START Dataset extract

(** The backend fails the creation: the result is its error. *)
Lemma open_excl_never_succeeds_witness : - LINUX_ENOMEM < 0.
Proof.
  apply (open_excl_never_succeeds env sv0 excl_ctx (vfs_coop_start_path env sv0 excl_ctx).1
           (vfs_coop_start_path env sv0 excl_ctx).2).
  - vm_compute. done.
  - vm_compute. reflexivity.
  - right. exists excl_parked.1, excl_parked.2. split; [vm_compute; reflexivity|].
    set (r := BackendReply (- LINUX_ENOMEM) zero_rec zero_dirent [] []).
    apply (ResultNow env sv0 excl_parked.1 excl_parked.2 r
             (job_answer env sv0 excl_parked.1 excl_parked.2 r).1).
    + vm_compute. discriminate.
    + vm_compute. reflexivity.
Defined.

(** *** A run of the system *)

Definition msg (sv : tserver) (op : vfs_opcode) (km : option kmsg_args) : tserver * coop_disp :=
  vfs_coop_handler env sv client op km.
Definition create_msg : option kmsg_args := args "/a" (Z.lor VFS_O_CREAT VFS_O_RDWR) 0x1a4 0.

(** The creation is parked while a second client makes a directory. *)
Definition run1 := msg sv0 KMSG_OP_VFS_OPEN create_msg.
Definition run2 := msg run1.1 KMSG_OP_VFS_MKDIRAT (args "/d" 0x1ed 0 0).
Definition jobs2 := parked run1.2 ++ parked run2.2.

Definition reply0 : vfs_backend_reply := BackendReply 0 (file_ino (str "/a") 0) zero_dirent [] [].
Definition job_at (jobs : list (vfs_coop_ctx * vfs_backend_req)) (i : nat) : vfs_coop_ctx * vfs_backend_req :=
  default (excl_ctx, park_req excl_ctx VFS_BACKEND_OP_LOOKUP) (jobs !! i).
Definition run3 := job_answer env run2.1 (job_at jobs2 1).1 (job_at jobs2 1).2 reply0.
Definition run4 := job_answer env run3.1 (job_at jobs2 0).1 (job_at jobs2 0).2 reply0.

Lemma jobs2_eq : [job_at jobs2 0] ++ ((job_at jobs2 1).1, (job_at jobs2 1).2) :: [] = jobs2.
Proof. vm_compute. reflexivity. Qed.
Lemma jobs3_eq :
  [job_at jobs2 0] ++ parked run3.2 ++ [] = [] ++ ((job_at jobs2 0).1, (job_at jobs2 0).2) :: [].
Proof. vm_compute. reflexivity. Qed.
Lemma jobs4_eq : [] ++ parked run4.2 ++ [] = parked run4.2.
Proof. by rewrite app_nil_r. Qed.

Lemma run_steps : rtc coop_sys_step (sv0, []) (run4.1, parked run4.2).
Proof.
  pose proof (SysMessage env sv0 [] client KMSG_OP_VFS_OPEN create_msg run1.1 run1.2
    (surjective_pairing _)) as H1.
  pose proof (SysMessage env run1.1 (parked run1.2) client KMSG_OP_VFS_MKDIRAT (args "/d" 0x1ed 0 0)
    run2.1 run2.2 (surjective_pairing _)) as H2. fold jobs2 in H2.
  pose proof (SysAnswer env run2.1 [job_at jobs2 0] (job_at jobs2 1).1 (job_at jobs2 1).2 []
    reply0 run3.1 run3.2 (surjective_pairing _)) as H3. rewrite jobs2_eq, jobs3_eq in H3.
  pose proof (SysAnswer env run3.1 [] (job_at jobs2 0).1 (job_at jobs2 0).2 []
    reply0 run4.1 run4.2 (surjective_pairing _)) as H4. rewrite jobs4_eq in H4.
  eapply rtc_l; [exact H1|]. eapply rtc_l; [exact H2|]. eapply rtc_l; [exact H3|].
  eapply rtc_l; [exact H4|]. apply rtc_refl.
Qed.

Lemma coop_server_invariant_witness :
  ns_wf (sv_ns run4.1) ∧ mounts_wf (sv_mounts run4.1) ∧ handles_wf (sv_handles run4.1)
  ∧ ∀ c req h, (c, req) ∈ parked run4.2 → rq_ino req = Some (InoHandle h) →
      h = c_handle (c_par c) ∧ (Z.to_nat h < length (rt_view (sv_handles run4.1)))%nat.
Proof. apply (coop_server_invariant al [] bs handles0 _ _ handles0_init run_steps). Defined.

(** The open above is answered twice and stays parked: creation, lookup. *)
Lemma coop_jobs_end_witness : (1 ≤ 5)%nat.
Proof.
  refine (coop_jobs_end env sv0 client KMSG_OP_VFS_OPEN
    (KmsgArgs (Some (str "/a")) None (Z.lor VFS_O_CREAT VFS_O_RDWR) 0x1a4 0 None)
    run1.1 (job_at jobs2 0).1 (job_at jobs2 0).2 1 _ _ _ _).
  - vm_compute. reflexivity.
  - cbn. lia.
  - vm_compute. reflexivity.
  - eapply (LastsMore env run1.1 _ _ reply0 (job_answer env run1.1 (job_at jobs2 0).1 (job_at jobs2 0).2 reply0).1);
      [vm_compute; reflexivity|apply LastsNow].
Defined.

(** *** An open that makes a directory

    Under a mount nothing is committed to the tree, so a backend that accepts
    the directory and then does not find it keeps the request going for ever. *)

Definition mounted_sv : tserver :=
  set_mounts sv0 bs [MountRec (str "/mnt") (str "ramfs") (str "ramfs_port") 0 true].
Definition forgetful (req : vfs_backend_req) : vfs_backend_reply :=
  BackendReply (if decide (rq_op req = VFS_BACKEND_OP_LOOKUP) then - LINUX_ENOENT else 0)
    zero_rec zero_dirent [] [].
Definition opendir_run (n : nat) : tserver * coop_disp :=
  job_run n env forgetful
    (vfs_coop_handler env mounted_sv client KMSG_OP_VFS_OPEN
       (args "/mnt/d" (Z.lor VFS_O_CREAT VFS_O_DIRECTORY) 0x1ed 0)).

Definition still_parked (d : coop_disp) : bool := match d with Parked _ _ => true | _ => false end.

Example opendir_keeps_going : forallb (λ n, still_parked (opendir_run n).2) (seq 0 40) = true.
Proof. vm_compute. reflexivity. Qed.

(** *** A handle that is closed and reused while a read is parked

    The read was started on [/a]; its answer moves the offset of [/b]. *)

Definition two_files : tserver :=
  (open_msg (open_msg (open_msg sv0 "/a" (Z.lor VFS_O_CREAT VFS_O_RDWR)).1
     "/b" (Z.lor VFS_O_CREAT VFS_O_RDWR)).1 "/b" VFS_O_RDONLY).1.
Definition hnum (n : Z) : option kmsg_args := Some (KmsgArgs None None n 0 8 None).
Definition reading := msg two_files KMSG_OP_VFS_READ (hnum 1).
Definition closed := msg reading.1 KMSG_OP_VFS_CLOSE (hnum 1).
Definition reopened := open_msg closed.1 "/b" VFS_O_RDONLY.
Definition answered :=
  job_answer env reopened.1 (job_at (parked reading.2) 0).1 (job_at (parked reading.2) 0).2
    (BackendReply 8 zero_rec zero_dirent (replicate 8 65) []).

END Dataset extract

### [What this task involves]
Starting at the line that contains "(** *** An open that makes a directory", retype each remaining line of the records exactly; that line and the last line are both included.

### [Answer space]
(** *** An open that makes a directory

    Under a mount nothing is committed to the tree, so a backend that accepts
    the directory and then does not find it keeps the request going for ever. *)

Definition mounted_sv : tserver :=
  set_mounts sv0 bs [MountRec (str "/mnt") (str "ramfs") (str "ramfs_port") 0 true].
Definition forgetful (req : vfs_backend_req) : vfs_backend_reply :=
  BackendReply (if decide (rq_op req = VFS_BACKEND_OP_LOOKUP) then - LINUX_ENOENT else 0)
    zero_rec zero_dirent [] [].
Definition opendir_run (n : nat) : tserver * coop_disp :=
  job_run n env forgetful
    (vfs_coop_handler env mounted_sv client KMSG_OP_VFS_OPEN
       (args "/mnt/d" (Z.lor VFS_O_CREAT VFS_O_DIRECTORY) 0x1ed 0)).

Definition still_parked (d : coop_disp) : bool := match d with Parked _ _ => true | _ => false end.

Example opendir_keeps_going : forallb (λ n, still_parked (opendir_run n).2) (seq 0 40) = true.
Proof. vm_compute. reflexivity. Qed.

(** *** A handle that is closed and reused while a read is parked

    The read was started on [/a]; its answer moves the offset of [/b]. *)

Definition two_files : tserver :=
  (open_msg (open_msg (open_msg sv0 "/a" (Z.lor VFS_O_CREAT VFS_O_RDWR)).1
     "/b" (Z.lor VFS_O_CREAT VFS_O_RDWR)).1 "/b" VFS_O_RDONLY).1.
Definition hnum (n : Z) : option kmsg_args := Some (KmsgArgs None None n 0 8 None).
Definition reading := msg two_files KMSG_OP_VFS_READ (hnum 1).
Definition closed := msg reading.1 KMSG_OP_VFS_CLOSE (hnum 1).
Definition reopened := open_msg closed.1 "/b" VFS_O_RDONLY.
Definition answered :=
  job_answer env reopened.1 (job_at (parked reading.2) 0).1 (job_at (parked reading.2) 0).2
    (BackendReply 8 zero_rec zero_dirent (replicate 8 65) []).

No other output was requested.